August 15, 2024
Thursday Open Comments
Will Arty-Intel LLMs prove to be better at medicine than human physicians? That’s a trick question, because they already test better than nine in ten physicians taking their licensing exams.
Arnold Kling cites Scott Gottlieb and Peter Attia, et al, in the second and third segments within this article. The quotes are short, and I haven’t followed through to read the linked items. But the ideas are intriguing, considering that health care is now estimated to represent a sixth to a quarter of the American economy, much of it funded by government.
In more than one of the YouTube discussions that I typically watch of medicos in the low-carb diet community, they mention the physician burn-out rate is so high because doctors are generally expected to do no more than gather info on a patient’s symptoms and then to prescribe a medication for whatever is diagnosed.
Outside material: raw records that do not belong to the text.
(* ===== verification/RxQueueProps.v ===== *)
(** * The receive path of a datagram socket: theorems

    The runs of a socket's receive path as a step relation, and what holds of every state they
    reach: the buffer's account is exactly what is queued, the queue is in arrival order, and on
    Linux it stays within SO_RCVBUF. *)

From S2P Require Import Prelude Bytes SockBuf RxQueue.

(** ** Sums *)

Definition total {E} (f : E → Z) (l : list E) : Z := foldr (λ e n, f e + n) 0 l.
Arguments total : simpl never.

Lemma total_nil {E} (f : E → Z) : total f [] = 0.
Proof. done. Qed.
Lemma total_cons {E} (f : E → Z) e l : total f (e :: l) = f e + total f l.
Proof. done. Qed.

Lemma total_app {E} (f : E → Z) l k : total f (l ++ k) = total f l + total f k.
Proof. induction l as [|e l IH]; [done|]. rewrite <- app_comm_cons, !total_cons. lia. Qed.

Lemma total_delete {E} (f : E → Z) l i e :
  l !! i = Some e → total f (delete i l) = total f l - f e.
Proof.
  intros He. rewrite delete_take_drop, total_app.
  assert (total f l = total f (take i l) + (f e + total f (drop (S i) l))) as ->; [|lia].
  rewrite <- (take_drop_middle l i e He) at 1. by rewrite total_app, total_cons.
Qed.

Lemma total_nonneg {E} (f : E → Z) l : Forall (λ e, 0 ≤ f e) l → 0 ≤ total f l.
Proof. induction 1 as [|e l He _ IH]; [done|]. rewrite total_cons. lia. Qed.

Lemma total_elem {E} (f : E → Z) l i e : Forall (λ e, 0 ≤ f e) l → l !! i = Some e → f e ≤ total f l.
Proof.
  intros Hl He. pose proof (total_delete f l i e He) as Hd.
  assert (0 ≤ total f (delete i l)) by by apply total_nonneg, Forall_delete. lia.
Qed.

(** ** Charges *)

Definition skb_ok (skb : Z * Z) : Prop := 256 ≤ fst skb ∧ 0 ≤ snd skb.

Lemma linux_truesize_nonneg len v6 skb : 0 ≤ len → skb_ok skb → 0 < linux_truesize len v6 skb.
Proof.
  intros Hl [H1 H2]. destruct skb as [small overhead]; cbn in *. unfold linux_truesize, SK_BUFF_SIZE.
  cbn [find_first]. repeat case_match; simplify_eq; lia.
Qed.

Lemma fragments_nonneg fuel rest m v6 skb : 0 < m → skb_ok skb → 0 ≤ fragments fuel rest m v6 skb.
Proof.
  intros Hm Hs. revert rest. induction fuel as [|fuel IH]; intros rest; [done|]. cbn [fragments].
  destruct (Z.ltb_spec 0 rest); [|done]. specialize (IH (rest - Z.min rest m)).
  assert (0 ≤ (if v6 then Z.min rest m else sat_sub (Z.min rest m) UDP_HEADER)) by (destruct v6; lia).
  pose proof (linux_truesize_nonneg _ v6 skb H0 Hs). lia.
Qed.

Lemma charge_nonneg os len v6 skb mtu a :
  0 ≤ len → skb_ok skb → 0 ≤ mem (charge os len v6 skb mtu a) ∧ 0 ≤ cc (charge os len v6 skb mtu a).
Proof.
  intros Hl Hs. destruct os; cbn [charge mem cc]; unfold mbufs, record.
  - split; [|done]. pose proof (linux_truesize_nonneg len v6 skb Hl Hs).
    unfold linux_truesize_fragmented. destruct mtu as [m|]; [|lia]. case_match; [|lia].
    apply fragments_nonneg; [|done]. rewrite Z.ldiff_land.
    assert (∃ k, m - (if v6 then 40 + 8 else 20) = k ∧ 8 < k) as (k & -> & Hk) by (eexists; split; [done|]; destruct v6; lia).
    change (Z.lnot 7) with (Z.lnot (Z.ones 3)). rewrite <- Z.ldiff_land, Z.ldiff_ones_r by lia.
    rewrite Z.shiftl_mul_pow2, Z.shiftr_div_pow2 by lia. change (2 ^ 3) with 8. dlia.
  - destruct (len <=? 200), (seen a); lia.
  - lia.
Qed.

(** ** Runs *)

Section run.
Context {A : Type} `{EqDecision A}.
Context (os : target_os).
Implicit Types (s : state A) (q : RxQueue A) (d : datagram A) (r : SockRec A).

(** When each datagram was sent, by its tag; the tags number the datagrams sent to the socket. *)
Context (sent : Z → Z).

(** A datagram sent at [now], the next to the socket of [q]: it arrives at once or later. *)
Definition sent_next (now : Z) q d : Prop :=
  tag d = seq_no q + 1 ∧ sent (tag d) = now ∧ 0 ≤ payload d ∧ ∀ t, arrives d = Some t → now ≤ t.

(** The largest value SO_RCVBUF is given *)
Context (M : Z).

(** Time passes; a datagram is sent; the socket is read, or looked at; an error report is queued, or read; the socket is connected or bound elsewhere, or SO_RCVBUF
    is set; and the other sockets of the host count what they receive. *)
Inductive rx_step : Z * state A → Z * state A → Prop :=
  | step_time now now' s : now ≤ now' → rx_step (now, s) (now', s)
  | step_push now lost d s : sent_next now (fst s) d → rx_step (now, s) (now, push os now lost d s)
  | step_land now lost s : rx_step (now, s) (now, land os now lost s)
  | step_pop now lost accept s : rx_step (now, s) (now, (pop os now lost accept s).2)
  | step_icmp now visible order len v6 q r st : os = Linux → 0 ≤ len →
      rx_step (now, (q, (Some r, st))) (now, (q, (Some (queue_icmp_report os now visible order len v6 r), st)))
  | step_tx now visible order c q r st : os = Linux → 0 ≤ c →
      rx_step (now, (q, (Some r, st))) (now, (q, (Some (queue_tx_report os now visible order c r), st)))
  | step_report_read now q r st : os = Linux →
      rx_step (now, (q, (Some r, st))) (now, (q, (Some (pop_error_report os now r).2, st)))
  | step_lock now q r st : rx_step (now, (q, (Some r, st))) (now, (q, (Some (locked os now r), st)))
  | step_address now q r st stn p : let r' := locked os now r in
      rx_step (now, (q, (Some r, st))) (now, (q, (Some (mk_rec (rec_udp r') stn p (reports r') (next_data r') (delivered r') (delivered_bytes r')), st)))
  | step_rcvbuf now v q r st : v ≤ M → let r' := locked os now r in
      rx_step (now, (q, (Some r, st))) (now, (q, (Some (with_buf (set_buf os Rcv v (buf r')) r'), st)))
  | step_others now q rec st st' : rx_step (now, (q, (rec, st))) (now, (q, (rec, st'))).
The color-by-numbers approach is frustrating, and remarkably rigid, enforced as it is by insurers and government bureaucracies who define the “standards of care.” Physicians who don’t comply are likely to lose their licenses and livelihoods. The system logic treats patients (as one researcher quipped) as if they are suffering from a pharmaceutical deficiency, and remedying that is their only job.
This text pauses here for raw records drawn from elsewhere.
(** An operation, with everything accepted from the writer and everything handed to the reader. *)
Definition pipe_do (op : pipe_op) (s : list B * list B * Pipe B) : option (list B * list B * Pipe B) :=
  let '(W, R, p) := s in
  match op with
  | OWrite e bytes delay =>
      '(n, p) ← write_after e bytes delay p; Some (W ++ take (Z.to_nat (default 0 n)) bytes, R, p)
  | ORead e room =>
      '(r, p) ← read e room p; Some (W, R ++ match r with Data d => d | _ => [] end, p)
  | OPeek e room => '(_, p) ← peek e room p; Some (W, R, p)
  | OLand e => p ← land e p; Some (W, R, p)
  | OShutRead e => p ← shut_read e p; Some (W, R, p)
  | OClose e => Some (W, R, close e p)
  | OReset e => p ← reset_state e p; Some (W, R, p)
  | OQuietReset e cutoff => Some (W, R, reset_quiet_at e cutoff p)
  | OAbortWriter e => Some (W, R, abort_writer p)
  | OAbandonReader => Some (W, R, abandon_reader p)
  | OReadBy e r => Some (W, R, read_by e r p)
  | OWriteBy w => Some (W, R, write_by w p)
  | OPendingReader e b => Some (W, R, pending_reader e b p)
  | OSetMtu m => Some (W, R, set_mtu m p)
  | OStamp asks => Some (W, R, with_writer (stamp asks <$> writer p) p)
  | OReaderBuf b => Some (W, R, with_reader (with_sbuf b <$> reader p) p)
  | OWriterBuf b => Some (W, R, with_writer (with_sbuf b <$> writer p) p)
  end.
Definition pipe_run (ops : list pipe_op) (s : list B * list B * Pipe B) : option (list B * list B * Pipe B) :=
  foldl (λ s op, s ≫= pipe_do op) (Some s) ops.

(** No write of the run overtakes bytes that wait in the transport. *)
Definition overtakes (op : pipe_op) p : bool := match op with OWrite e _ _ => overtaking e p | _ => false end.
Fixpoint in_turn (ops : list pipe_op) (s : list B * list B * Pipe B) : bool :=
  match ops with
  | [] => true
  | op :: ops => negb (overtakes op s.2) && match pipe_do op s with Some s => in_turn ops s | None => true end
  end.

(** Between what was written and what was read: the pipe's content, less what a shut or reset end
    has thrown away. *)
Definition cut (o : target_os) (W R : list B) p : Prop :=
  (o = MacOs ∧ reset (inner p) = true ∧ R ++ content (inner p) `prefix_of` W) ∨
  (o = MacOs ∧ read_shut (inner p) = true) ∨ (o = Windows ∧ reset (inner p) = true).
Definition pipe_inv (o : target_os) (s : list B * list B * Pipe B) : Prop :=
  let '(W, R, p) := s in
  pipe_wf o p ∧ R `prefix_of` W ∧ (o = Windows → reset (inner p) = true → in_flight (inner p) = []) ∧
  (W = R ++ content (inner p) ∨ cut o W R p).

Lemma cut_keeps o W R p p' : cut o W R p → flags (inner p') = flags (inner p) →
  (is_macos o && read_shut (inner p) = false → content (inner p') = content (inner p)) → cut o W R p'.
Proof.
  unfold flags, cut. intros Hc E. injection E as _ _ _ -> _ ->. intros Hcon.
  destruct (is_macos o && read_shut (inner p)) eqn:Hs.
  - apply andb_true_iff in Hs as [Ho%bool_decide_eq_true ->]. auto.
  - rewrite Hcon by done. tauto.
Qed.

Lemma shut_cut o W R p p' : is_macos o && read_shut (inner p) = true →
  flags (inner p') = flags (inner p) → cut o W R p'.
Proof.
  unfold flags, cut. intros [Ho%bool_decide_eq_true Hs]%andb_true_iff E. injection E as _ _ _ -> _ _. auto.
Qed.

Lemma flags_reset p p' : flags (inner p') = flags (inner p) → reset (inner p') = reset (inner p).
Proof. unfold flags. by intros [=]. Qed.

Lemma inv_moved o W R p p' : pipe_inv o (W, R, p) → moved o p p' → pipe_inv o (W, R, p').
Proof.
  intros (Hwf & Hpre & Hfl & Hcase) [H1 H2 H3 H4 H5 H6 _ H7]. split; [done|]. split; [done|]. split.
  { intros Ho. rewrite (flags_reset _ _ H2). intros Hr. apply H7; [by rewrite Ho|auto]. }
  destruct (is_macos o && read_shut (inner p)) eqn:Hs; [right; by eapply shut_cut|].
  destruct Hcase as [->|Hc]; [left; by rewrite H5|right; eapply cut_keeps; [done|done|auto]].
Qed.

Lemma inv_write e W R p bytes delay : pipe_inv (os e) (W, R, p) →
  ∃ W1 W2 R' p', pipe_do (OWrite e bytes delay) (W, R, p) = Some (W1, R', p') ∧ pipe_inv (os e) (W2, R', p') ∧
    W2 ≡ₚ W1 ∧ (overtaking e p = false → W2 = W1).
Proof.
  intros Hinv. pose proof Hinv as (Hwf & Hpre & Hfl & Hcase). cbn [pipe_do].
  destruct (write_after_spec e bytes delay p Hwf) as ([n|] & p' & -> & Hw); cbn [mbind option_bind default from_option id].
  2:{ destruct Hw as [-> _]. eexists _, W, _, _. rewrite app_nil_r. by split. }
  destruct Hw as (Hn & Hcl & [H1 H2 H3 H4 H5 H7 H6]).
  assert (reset (inner p) = false) as Hre.
  { pose proof (w_reset _ _ Hwf). destruct (reset (inner p)); [|done]. naive_solver congruence. }
  destruct (overtaking e p) eqn:Hov.
  - assert (os e = Linux) as Ho.
    { unfold overtaking in Hov. destruct (transported e p); [done|]. destruct (ptransport (inner p)) as [t|] eqn:Et; [|done]. by destruct (w_transport _ _ Hwf t Et). }
    destruct Hcase as [->|Hc]; [|unfold cut in Hc; rewrite Ho in Hc; naive_solver].
    eexists _, (R ++ content (inner p')), _, _. split; [done|]. split; [|split; [by rewrite (H7 Ho), app_assoc|done]].
    split; [done|]. split; [by apply prefix_app_r|]. split; [by rewrite Ho|by left].
  - eexists _, _, _, _. split; [done|]. split; [|done].
    split; [done|]. split; [by apply prefix_app_r|]. split; [by rewrite (flags_reset _ _ H2), Hre|].
    destruct (is_macos (os e) && read_shut (inner p)) eqn:Hs; [right; by eapply shut_cut|].
    left. rewrite H5 by done. unfold cut in Hcase. rewrite Hre in Hcase.
    destruct Hcase as [->|[(_ & ? & _)|[[Ho Hrs]|[_ ?]]]]; [by rewrite app_assoc|done| |done].
    by rewrite Ho, Hrs in Hs.
Qed.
Don’t get me wrong, the pharmaceutical industry has had fabulous achievements, including fighting infectious disease and so on. But it has become a massive socio-political stakeholder with gargantuan funding, and it accounts for large parts of the public’s retirement investments, giving an even larger excuse to meddling politicians and bureaucrats. The lobbying to retain the industry’s fiefdoms is predictably fierce. We might say something similar about the processed food industry—the sugary beverage people and the snack-food multinationals, to name a couple examples—without going into elaborate details of ornate conspiracy theories. Suffice it to say that there’s a happy convergence of interests between a processed food industry that might be a leading cause of long-term chronic illness and a pharmaceutical industry that needs its regular fix of long-term chronic prescription drugs (for regulating blood cholesterol, managing hypertension, and treating diabetes).
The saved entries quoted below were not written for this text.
(* ===== verification/PipeStream.v ===== *)
(** * Byte streams: what a pipe promises

    Over every run of a pipe's operations: order, the end of the stream, what poll reports, and
    the window. *)

From S2P Require Import Prelude Bytes Transport TransportProps SockBuf Pipe PipeProps.

Section stream.
Context {B : Type}.
Implicit Types (p : Pipe B) (W R bytes : list B) (e : Env).

(** C2: No operation of a byte stream panics, whatever the link, the stalls and the sizes of reads
    and writes, and what is in flight arrives in the order it was written. On Linux every byte written is either
    read or held by the pipe, once. As long as no write goes round the transport while bytes wait in it, which takes a writer that stops asking for timestamps in
    between, the reader has a prefix of what was written, and on Linux, and elsewhere until the
    reader shuts its side or the stream is reset, what was written is what was read followed by
    what the pipe holds, in order. *)
Theorem stream_in_order o x (ops : list (pipe_op B)) :
  (∀ y, x = Some y → 0 ≤ tcp_rmem_default (limits y)) → Forall (op_ok o) ops →
  ∃ W R p, pipe_run ops ([], [], new_pipe x) = Some (W, R, p) ∧
    StronglySorted Z.le (fl_at <$> in_flight (inner p)) ∧
    sizes (chunks (inner p)) = len (buf (inner p)) ∧
    (o = Linux → R ++ content (inner p) ≡ₚ W) ∧
    (in_turn ops ([], [], new_pipe x) = true → R `prefix_of` W ∧
      (o = Linux ∨ read_shut (inner p) = false ∧ reset (inner p) = false → W = R ++ content (inner p))).
Proof.
  intros Hx Hops. destruct (pipe_run_ok o ops Hops [] [] [] _ (inv_new o x Hx)) as (W & W' & R & p & E & (Hwf & Hpre & _ & Hcase) & HW & Ho); [done|].
  assert (o = Linux ∨ read_shut (inner p) = false ∧ reset (inner p) = false → W' = R ++ content (inner p)) as Hc.
  { intros H. destruct Hcase as [?|Hcut]; [done|exfalso]. unfold cut in Hcut. naive_solver congruence. }
  exists W, R, p. split_and!; [done|apply (w_sorted _ _ Hwf)|apply (w_chunks _ _ Hwf)| |].
  - intros Hl. by rewrite <- Hc, HW by by left.
  - intros Ht. by rewrite (Ho Ht eq_refl).
Qed.


(** A read blocks exactly when its first chunk does. *)
Lemma read_blocks e room p r p1 : pipe_wf (os e) p → 0 < room → read_chunk e room p = Some (r, p1) →
  ∃ r' p', read e room p = Some (r', p') ∧ (r' = WouldBlock ↔ r = WouldBlock).
Proof.
  intros Hwf Hroom E. destruct (read_chunk_spec e room p Hwf) as (r0 & p0 & out & E0 & Ho & Hrep & Hle & Hpos); [lia|].
  rewrite E in E0. simplify_eq. unfold read.
  set (fuel := S (Z.to_nat room)). assert (Z.to_nat room < fuel)%nat as Hfuel by lia. clearbody fuel.
  cbn [read_loop]. rewrite E. cbn [mbind option_bind].
  destruct r0 as [d| | | |]; try by eexists _, _.
  destruct Hrep as [-> Href]. destruct (_ || _ || _) eqn:Eend; [by eexists _, _|].
  destruct (Hpos _ eq_refl) as [?|Hout]; [lia|].
  destruct (read_loop_spec e fuel ([] ++ out) (room - len out) p0) as (r & p2 & out2 & -> & _ & Hr).
  - by destruct Ho.
  - lia.
  - lia.
  - intros _. by rewrite (refused_flags e p p0 (ro_flags _ _ _ _ Ho)).
  - destruct out; [done|]. cbn in Hr. subst r. by eexists _, _.
Qed.

(** A socket polls readable exactly when a read of it would not block, on every host. *)
Theorem readable_agrees e W R p room b p1 r p2 :
  reachable (os e) W R p → 0 < room →
  readable_or_closed e p = Some (b, p1) → read e room p = Some (r, p2) → b = true ↔ r ≠ WouldBlock.
Proof.
  intros Hreach Hroom Hb Hr. destruct (reachable_inv _ _ _ _ Hreach) as (Hwf & _ & Hwin & _).
  unfold readable_or_closed in Hb. destruct (land_spec e p Hwf) as (q & Hl & Hm). rewrite Hl in Hb.
  cbn [mbind option_bind] in Hb. simplify_eq.
  assert (∃ r0 p0, read_chunk e room p = Some (r0, p0) ∧
    (negb (bool_decide (length (buf (inner p1)) = 0%nat)) || (reset (inner p1) && negb (is_pending (inner p1)))
     || read_shut (inner p1) || (closed (inner p1) && negb (is_pending (inner p1)) && bool_decide (held e = None)) = true
     ↔ r0 ≠ WouldBlock)) as (r0 & p0 & E0 & Hiff); cycle 1.
  { destruct (read_blocks e room p r0 p0 Hwf Hroom E0) as (r' & p' & E' & Hw). rewrite E' in Hr. simplify_eq.
    rewrite Hiff. naive_solver. }
  pose proof (m_flags _ _ _ Hm) as Hf. unfold flags in Hf. injection Hf as Hcl _ _ Hrs _ Hre.
  unfold read_chunk. destruct (refused e (inner p)) as [r0|] eqn:Href.
  - exists r0, p. split; [done|].
    assert (r0 ≠ WouldBlock) as Hne by (unfold refused in Href; repeat case_match; congruence).
    split; [done|]. intros _. rewrite Hrs, Hre. unfold refused in Href.
    destruct (is_windows (os e) && reset (inner p)) eqn:Hwr.
    + apply andb_true_iff in Hwr as [Ho%bool_decide_eq_true Hrst]. rewrite Hrst. cbn [andb].
      assert (is_pending (inner p1) = false) as ->; [|by rewrite orb_true_r].
      unfold is_pending. rewrite (m_flight _ _ _ Hm); [|by rewrite Ho|by apply Hwin]. cbn.
      destruct (ptransport (inner p1)) as [t|] eqn:Et; [|done].
      destruct (w_transport _ _ (m_wf _ _ _ Hm) t Et). congruence.
    + destruct (read_shut (inner p)); [by rewrite orb_true_r|done].
  - rewrite Hl. cbn [mbind option_bind]. destruct (buf (inner p1)) as [|c cs] eqn:Hbuf.
    + eexists _, _. split; [done|]. unfold drained. cbn.
      destruct (reset (inner p1)), (is_pending (inner p1)), (closed (inner p1)), (read_shut (inner p1)), (bool_decide (held e = None)); cbn; done.
    + destruct (unread_spec e room p1 (m_wf _ _ _ Hm)) as (ks & p3 & Ec & Ep & _); [lia|]. rewrite Hbuf in *.
      cbv zeta. rewrite Ec. cbn [mbind option_bind]. rewrite Ep. by eexists _, _.
Qed.

Lemma takes_window o cap u n own : 0 ≤ n → 0 ≤ u → o ≠ Windows ∨ own = false →
  u + takes o cap u n own ≤ Z.max cap u.
Proof.
  intros Hn Hu Ho. unfold takes, sat_sub. destruct (Z.leb_spec n (Z.max 0 (cap - u))); [lia|].
  destruct own; cbn [negb]; [|lia]. destruct Ho as [Ho|]; [|done]. destruct o; zbool; try done; lia.
Qed.

(** A write fills the window and no more: the pipe then holds no more than its capacity, or
    than it held before when the window has shrunk below that; except that Windows takes a whole
    send while anything is free. *)
Theorem write_within_window e W R p bytes delay n p' cap :
  reachable (os e) W R p → capacity e p = Some cap → (os e ≠ Windows ∨ writer p = None) →
  write_after e bytes delay p = Some (Some n, p') →
  0 ≤ n ≤ len bytes ∧ used (inner p') ≤ Z.max cap (used (inner p)).
Proof.
  intros Hreach Hcap Ho E. destruct (reachable_inv _ _ _ _ Hreach) as (Hwf & _).
  destruct (write_after_spec e bytes delay p Hwf) as (r & p1 & E1 & Hr). rewrite E in E1. simplify_eq.
  destruct Hr as (Hn & Hcl & Hw). split; [done|].
  rewrite (used_content _ _ (wr_wf _ _ _ _ _ Hw)). pose proof (wr_len _ _ _ _ _ Hw) as Hlen.
  assert (len (take (Z.to_nat n) bytes) = n) as Hln by (unfold len in *; rewrite length_take; lia).
  rewrite Hln, <- (used_content _ _ Hwf) in Hlen. etrans; [exact Hlen|].
  unfold write_after in E. destruct (sending_closed e (inner p)); [done|]. rewrite Hcap in E.
  set (k := takes (os e) cap (used (inner p)) (len bytes) (has_writer p)) in E.
  assert (used (inner p) + k ≤ Z.max cap (used (inner p))) as Hk.
  { apply takes_window; [unfold len; lia| |].
    - rewrite (used_content _ _ Hwf). unfold len. lia.
    - destruct Ho as [?|Hnw]; [by left|right]. unfold has_writer. by rewrite Hnw. }
  destruct (Z.eqb_spec k 0) as [Hk0|Hk0]; [simplify_eq; lia|].
  destruct (match transported e p with Some _ => _ | None => _ end); cbn in E; [simplify_eq; lia|done].
Qed.

Lemma takes_free o cap u n own : 0 < cap → 0 < n →
  match o with
  | Linux => (0 <? sat_sub cap u) && (u / 2 <=? sat_sub cap u)
  | MacOs => Z.min MAC_SNDLOWAT cap <=? sat_sub cap u
  | Windows => 0 <? sat_sub cap u
  end = true → 0 < takes o cap u n own.
Proof.
  intros Hcap Hn Ho. unfold takes, MAC_SNDLOWAT in *. destruct (Z.leb_spec n (sat_sub cap u)); [done|].
  destruct own, o; cbn [negb]; rewrite ?andb_true_iff, ?Z.ltb_lt, ?Z.leb_le in Ho; zbool; lia.
Qed.

(** A socket that polls writable takes something of the next write, unless the stream is
    closed to writes, or has no room at all to offer. *)
Theorem writable_takes e W R p p1 cap bytes delay :
  reachable (os e) W R p → capacity e p = Some cap → 0 < cap → bytes ≠ [] →
  writable e p = Some (true, p1) →
  ∃ r p', write_after e bytes delay p1 = Some (r, p') ∧ (r = None ∨ ∃ n, r = Some n ∧ 0 < n).
Proof.
  intros Hreach Hcap Hpos Hb Hwr. destruct (reachable_inv _ _ _ _ Hreach) as (Hwf & _).
  unfold writable in Hwr. rewrite Hcap in Hwr. destruct (land_spec e p Hwf) as (q & Hl & Hm).
  rewrite Hl in Hwr. cbn [mbind option_bind] in Hwr. simplify_eq.
  assert (capacity e p1 = Some cap) as Hcap1.
  { unfold capacity in *. by rewrite (m_room _ _ _ Hm), (m_writer _ _ _ Hm). }
  destruct (write_after_spec e bytes delay p1 (m_wf _ _ _ Hm)) as (r & p2 & E & _). exists r, p2. split; [done|].
  unfold write_after in E. destruct (sending_closed e (inner p1)) eqn:Hcl; [simplify_eq; by left|right].
  cbn [orb] in *. rewrite Hcap1 in E.
  assert (0 < len bytes) as Hlb by (destruct bytes; [done|unfold len; cbn; lia]).
  match goal with H : _ = true |- _ =>
    pose proof (takes_free (os e) cap (used (inner p1)) (len bytes) (has_writer p1) Hpos Hlb H) as Hk end.
  destruct (Z.eqb_spec (takes (os e) cap (used (inner p1)) (len bytes) (has_writer p1)) 0); [lia|].
  destruct (match transported e p1 with Some _ => _ | None => _ end); cbn in E; simplify_eq. eauto.
Qed.

End stream.

(** ** Streams that go wrong *)



Definition at_ (t : Z) : Env := mk_env Linux t true None (λ x, x) None.
Definition at_window (t w : Z) : Env := mk_env Linux t true None (λ x, x) (Some w).
Definition small_limits : SysLimits :=
  mk_limits 212992 4194304 212992 4194304 8 16384 u64_max true false 960 378.
Definition small_ends : Ends := mk_ends false small_limits 65536.
Definition stamping : End := mk_end (new_sockbuf TcpStream small_limits) 0 0 true true.
Definition sends : list (pipe_op Z) := [OWriteBy stamping; OWrite (at_ 0) [1; 2; 3; 4; 5; 6; 7; 8; 9] 0].
Definition sends_and_reads : list (pipe_op Z) := sends ++ [ORead (at_ 0) 100; OClose (at_ 1)].

Lemma sends_ok : Forall (op_ok Linux) sends.
Proof. repeat constructor. Qed.

Definition sent_state : list Z * list Z * Pipe Z :=
  Eval vm_compute in default ([], [], new_pipe None) (pipe_run sends ([], [], new_pipe (Some small_ends))).

Lemma sent_reachable : reachable Linux sent_state.1.1 sent_state.1.2 sent_state.2.
Proof.
  exists (Some small_ends), sends. split; [by intros y [= <-]|]. split; [apply sends_ok|]. by split; vm_compute.
Qed.



(** The writer asks for timestamps, fills the window, stops asking and writes again. *)
Definition stops_asking : list (pipe_op Z) := sends ++ [OStamp false; OWrite (at_ 0) [10] 0; ORead (at_ 0) 100].
(** A write made once the writer no longer asks for timestamps overtakes what still waits in
    the transport: there is a run in which the bytes read are not the first bytes written. *)
Theorem unstamped_write_overtakes :
  Forall (op_ok Linux) stops_asking ∧
  ∃ W R p, pipe_run stops_asking ([], [], new_pipe (Some small_ends)) = Some (W, R, p) ∧
    W = [1; 2; 3; 4; 5; 6; 7; 8; 9; 10] ∧ ¬ R `prefix_of` W.
Proof.
  split; [apply Forall_app; split; [apply sends_ok|by repeat constructor]|]. eexists _, _, _. split; [vm_compute; reflexivity|].
  split; [done|]. apply (bool_decide_unpack (¬ _)). by vm_compute.
Qed.

(** ** Runs *)

Lemma stream_in_order_witness :
  ∃ W R p, pipe_run sends_and_reads ([], [], new_pipe (Some small_ends)) = Some (W, R, p) ∧
    R `prefix_of` W ∧ W = R ++ content (inner p).
Proof.
  destruct (stream_in_order Linux (Some small_ends) sends_and_reads ltac:(by intros y [= <-])
    ltac:(by repeat constructor)) as (W & R & p & E & _ & _ & _ & H).
  exists W, R, p. split; [exact E|]. destruct (H ltac:(by vm_compute)) as [Hp Hc]. split; [exact Hp|]. apply Hc. by left.
Defined.

Definition all_read : list (pipe_op Z) :=
  [OWrite (at_ 0) [1; 2; 3] 5; OClose (at_ 1); ORead (at_ 9) 2; ORead (at_ 9) 2].
Definition all_read_state : list Z * list Z * Pipe Z :=
  Eval vm_compute in default ([], [], new_pipe None) (pipe_run all_read ([], [], new_pipe None)).

Lemma all_read_reachable : reachable Linux all_read_state.1.1 all_read_state.1.2 all_read_state.2.
Proof. exists None, all_read. split; [done|]. split; [by repeat constructor|]. by split; vm_compute. Qed.


Lemma readable_agrees_witness : true = true ↔ (Eof : Read Z) ≠ WouldBlock.
Proof.
  apply (readable_agrees (at_ 9) _ _ all_read_state.2 4 true all_read_state.2 Eof all_read_state.2 all_read_reachable);
    [lia|by vm_compute|by vm_compute].
Defined.

(** A tester that takes six bytes at a time. *)
Definition windowed : list (pipe_op Z) := [OWrite (at_window 0 6) [1; 2; 3; 4; 5; 6; 7; 8] 0; ORead (at_window 0 6) 3].
Definition windowed_state : list Z * list Z * Pipe Z :=
  Eval vm_compute in default ([], [], new_pipe None) (pipe_run windowed ([], [], new_pipe (Some small_ends))).

Lemma windowed_reachable : reachable Linux windowed_state.1.1 windowed_state.1.2 windowed_state.2.
Proof.
  exists (Some small_ends), windowed. split; [by intros y [= <-]|]. split; [by repeat constructor|]. by split; vm_compute.
Qed.

Lemma write_within_window_witness :
  ∃ n p', write_after (at_window 0 6) [7; 8; 9; 10] 0 windowed_state.2 = Some (Some n, p') ∧
    n = 3 ∧ used (inner p') ≤ 6.
Proof.
  destruct (write_after (at_window 0 6) [7; 8; 9; 10] 0 windowed_state.2) as [[[n|] p']|] eqn:E;
    [|vm_compute in E; discriminate..].
  exists n, p'. split; [reflexivity|].
  destruct (write_within_window (at_window 0 6) _ _ windowed_state.2 [7; 8; 9; 10] 0 n p' 6 windowed_reachable
    eq_refl ltac:(by right) E) as [_ Hu].
  vm_compute in E. injection E as <- _. split; [reflexivity|exact Hu].
Defined.

Lemma writable_takes_witness :
  ∃ r p', write_after (at_window 0 6) [7] 0 windowed_state.2 = Some (r, p') ∧ (r = None ∨ ∃ n, r = Some n ∧ 0 < n).
Proof.
  apply (writable_takes (at_window 0 6) _ _ windowed_state.2 windowed_state.2 6 [7] 0 windowed_reachable);
    [reflexivity|lia|done|by vm_compute].
Defined.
At any rate, if doctors are meant mainly to prescribe pills to patients, and pills are prescribed on the basis of checklists obtained by taking patients’ vital statistics, it would make sense that smart machines and computers could do the job much more evenly and efficiently than humans, who are known to suffer from emotional imbalances, physical and mental exhaustion, and the resulting lapses in judgment. Patients, too, might be more honest and forthcoming when interacting with computers than with human doctors (or vice-versa, for that matter, if they fear negligence with personal information).
Maybe I’ve talked myself into it. Computers and AI ftw! Tell them where it hurts!
Is that what the doctor ordered?

I'm listening to Eliana Johnson and Matt Continetti (subbing for Chris Stirewalt) on "Ink Stained Wretches". They're discussing the media's lockstep reporting on the Harris campaign ... all the joy! They're saying they don't think it will last, and that "Harris reality" will kick in at some point.
I think there is good chance they're wrong, and that most media will remain deeply in the tank, and that being someone other than Trump or Biden may be sufficient, regardless of everything else.
Very interesting topic. I wonder if patients would be more likely to follow the guidance of a computer than a person, since there is conditioning to believe and trust "objective" information from a machine.